Problem requirements: From the data, return each line holding the word "kernel".

Stored items:
Lemma read_proceeds rf f c s fd b n r f' c' s' :
  read rd fl rf f c s fd b n = Some (r, f', c', s') -> proceeds s s'.
Proof.
  unfold read. intros E. ret_in E; try done; [by eapply console_read_proceeds|].
  apply proceeds_k_mem.
Qed.

Lemma sysinfo_proceeds s b r s' : sysinfo s b = Some (r, s') -> proceeds s s'.
Proof. unfold sysinfo. intros E. ret_in E. apply proceeds_k_mem. Qed.

Lemma times_proceeds s b r s' : times s b = Some (r, s') -> proceeds s s'.
Proof. unfold times. intros E. ret_in E. apply proceeds_k_mem. Qed.

Lemma nanosleep_loop_proceeds t s d r t' s' :
  nanosleep_loop t s d = Some (r, t', s') -> proceeds s s'.
Proof.
  unfold nanosleep_loop, timer_sleep_until. intros E. ret_in E; [|done].
  ret_in E0. eauto with proceeds.
Qed.
End Simple.
#[export] Hint Resolve open_proceeds stat_proceeds chdir_proceeds getcwd_proceeds
  getdents_proceeds read_proceeds sysinfo_proceeds times_proceeds nanosleep_loop_proceeds
  console_read_proceeds : proceeds.

(** ** [execve]

    The size of the file counts: the blocks of a process are given back with
    the sizes noted in its control block. *)
Section Exec.
Context `{MemFill} (rd : ramdisk) (fl : flocals) (kernel : Z -> bool).

(** Whatever file the path names, [stat] reports a size. *)
Definition nonempty_file (fuel rf : nat) (stat_info : Z) (f : files) (s : kstate) (p : Z) : Prop :=
  forall inode s1 r m, get_inode_k rd fl fuel rf f s p = Some (inode, s1) ->
    romfs_stat rd (fl_romfs fl) rf (k_mem s1) inode stat_info = Some (r, m) -> 0 <= r ->
    u32 (load32 m (stat_info + st_size)) <> 0.

Lemma execve_good fuel rf st f s l p argv envp r s' : good kernel s l ->
  nonempty_file fuel rf st f s p ->
  execve rd fl fuel rf st f s p argv envp = Some (r, s') -> good kernel s' l.
Proof.
  intros G Hn E. assert (Hmem : forall m, good kernel (with_k_mem m s) l)
    by (intros m; eapply good_proceeds; [apply proceeds_k_mem|done]).
  unfold execve in E. apply bind_Some in E as ([inode s1] & E1 & E).
  specialize (Hn inode s1). specialize (Hn) with (1 := E1). inode_in E1.
  destruct (inode <? 0); [injection E as _ <-; apply Hmem|].
  apply bind_Some in E as ([r1 m2] & E2 & E). specialize (Hn _ _ E2).
  destruct (r1 <? 0) eqn:Hr; b2p; [injection E as _ <-; apply (Hmem m2)|].
  specialize (Hn Hr). rewrite u32_s32 in E. set (size := u32 (load32 m2 _)) in *.
  pose proof (u32_range (load32 m2 (st + st_size))) as Hsz. fold size in Hsz.
  cbn [k_alloc with_k_mem] in E. apply bind_Some in E as ([b a1] & Eb & E).
  rewrite (u32_id DEFAULT_USER_STACK_SIZE) in E by done.
  apply bind_Some in E as ([stk a2] & Est & E).
  destruct ((b =? 0) || (stk =? 0)) eqn:Ez; b2p.
  { injection E as _ <-. pose proof G as [K _ _ _].
    pose proof (kinv_leak _ _ _ size _ _ K ltac:(lia) Eb) as K1.
    pose proof (kinv_leak _ _ _ DEFAULT_USER_STACK_SIZE _ _ K1 ltac:(done) Est) as K2.
    destruct G as [_ ? ? ?]. split; try done.
    eapply kinv_evolves; [|exact K2]. exact (evolves_with_k_mem _ m2). }
  apply bind_Some in E as ([r4 m4] & E4 & E). apply bind_Some in E as (s5 & E5 & E).
  apply upd_pcb_inv in E5 as (q & Hq & ->). cbn in Hq.
  apply bind_Some in E as ([[argc sp] m6] & E6 & E). apply bind_Some in E as (s6 & E7 & E).
  apply upd_pcb_inv in E7 as (q5 & Hq5 & ->). injection E as _ <-.
  cbn in Hq5. rewrite lookup_insert_eq in Hq5. injection Hq5 as <-.
  cbn [procs with_procs with_k_mem with_k_alloc current_process].
  rewrite insert_insert_eq. fold (loaded_pcb m4 p argc sp stk b size q).
  set (q' := loaded_pcb _ _ _ _ _ _ _ _).
  destruct G as [K Hin Hrun Hi]. assert (Hst : forall a, fld status
    (with_procs (<[current_process s := q']> (procs s)) s) a = fld status s a).
  { intros a. rewrite fld_upd. destruct (decide _) as [->|]; [|done].
    unfold fld. by rewrite Hq. }
  split; [|done|exact (eq_ind_r (fun x => x <> _) Hrun (Hst _))
          |exact (eq_ind_r (fun x => x <> _) Hi (Hst _))].
  eapply kinv_evolves; [|apply (kinv_load kernel s l q m4 p argc sp size b a1 stk a2); (done || lia)].
  exact (evolves_with_k_mem _ m6).
Qed.
End Exec.

(** ** Every system call *)

Section Calls.
Context `{MemFill} `{Device W} (rd : ramdisk) (fl : flocals) (e : swi_env).
Context (kernel : Z -> bool).

(** What is asked of a caller: the idle process does not exit, ids do not run
    out, no empty program is started. *)
Definition may_call (y : system W) (r7 r0 : Z) : Prop :=
  (r7 = SYSCALL_EXIT -> current_process (kern y) <> proc_first (kern y)) /\
  (r7 = SYSCALL_VFORK -> 0 <= avail_pid (kern y) < 2 ^ 31 - 1) /\
  (r7 = SYSCALL_EXECVE -> nonempty_file rd fl (se_fuel e) (se_rf e) (se_stat_info e)
                            (y_files y) (kern y) r0).

Definition sound (y : system W) : Prop := exists l, good kernel (kern y) l.

Lemma sound_proceeds (y y' : system W) : sound y -> proceeds (kern y) (kern y') -> sound y'.
Proof. intros [l G] P. exists l. by eapply good_proceeds. Qed.

Lemma sprint_proceeds (y y' : system W) f ap : sprint e y f ap = Some y' ->
  proceeds (kern y) (kern y').
Proof. unfold sprint. intros E. ret_in E. apply proceeds_k_mem. Qed.

(** The call, if it returns, leaves a sound state. *)
Definition keeps (c : option (wait_result * system W)) : Prop :=
  forall r y', c = Some (r, y') -> sound y'.

Lemma keeps_if (b : bool) c1 c2 :
  (b = true -> keeps c1) -> keeps c2 -> keeps (if b then c1 else c2).
Proof. destruct b; auto. Qed.

#[local] Hint Unfold do_read do_write do_open do_close do_chdir do_uname do_sysinfo do_stat do_time
  do_getpid do_times do_ioctl do_getdents do_nanosleep do_getcwd do_blink do_reboot do_i2c_read
  do_i2c_write do_unknown nanosleep returned_ : calls.

Ltac keep_call :=
  let r := fresh "r" in let y' := fresh "y'" in let E := fresh "E" in
  intros ? r y' E; autounfold with calls in E; cbv zeta in E; ret_in E;
  match goal with S : sound ?y |- _ => apply sound_proceeds with y; [exact S|] end;
  first [done | apply proceeds_k_mem | by eapply nanosleep_loop_proceeds
        | by eauto 3 with proceeds
        | match goal with X : sprint _ _ _ _ = Some _ |- _ => exact (sprint_proceeds _ _ _ _ X) end].

Lemma do_read_keeps (y : system W) r0 r1 r2 : sound y -> keeps (do_read rd fl e y r0 r1 r2).
Proof. keep_call. Qed.

Lemma do_write_keeps (y : system W) r0 r1 r2 : sound y -> keeps (do_write e y r0 r1 r2).
Proof. keep_call. Qed.

Lemma do_open_keeps (y : system W) r0 r1 r2 : sound y -> keeps (do_open rd fl e y r0 r1 r2).
Proof. keep_call. Qed.

Lemma do_close_keeps (y : system W) r0 : sound y -> keeps (do_close y r0).
Proof. keep_call. Qed.

Lemma do_chdir_keeps (y : system W) r0 : sound y -> keeps (do_chdir rd fl e y r0).
Proof. keep_call. Qed.

Lemma do_uname_keeps (y : system W) r0 : sound y -> keeps (do_uname e y r0).
Proof. keep_call. Qed.

Lemma do_sysinfo_keeps (y : system W) r0 : sound y -> keeps (do_sysinfo y r0).
Proof. keep_call. Qed.

Lemma do_stat_keeps (y : system W) r0 r1 : sound y -> keeps (do_stat rd fl e y r0 r1).
Proof. keep_call. Qed.

Lemma do_time_keeps (y : system W) : sound y -> keeps (do_time y).
Proof. keep_call. Qed.

Lemma do_getpid_keeps (y : system W) : sound y -> keeps (do_getpid y).
Proof. keep_call. Qed.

Response area:
Context `{MemFill} (rd : ramdisk) (fl : flocals) (kernel : Z -> bool).
Lemma execve_good fuel rf st f s l p argv envp r s' : good kernel s l ->
  execve rd fl fuel rf st f s p argv envp = Some (r, s') -> good kernel s' l.
  intros G Hn E. assert (Hmem : forall m, good kernel (with_k_mem m s) l)
  eapply kinv_evolves; [|apply (kinv_load kernel s l q m4 p argc sp size b a1 stk a2); (done || lia)].
Context (kernel : Z -> bool).
Definition sound (y : system W) : Prop := exists l, good kernel (kern y) l.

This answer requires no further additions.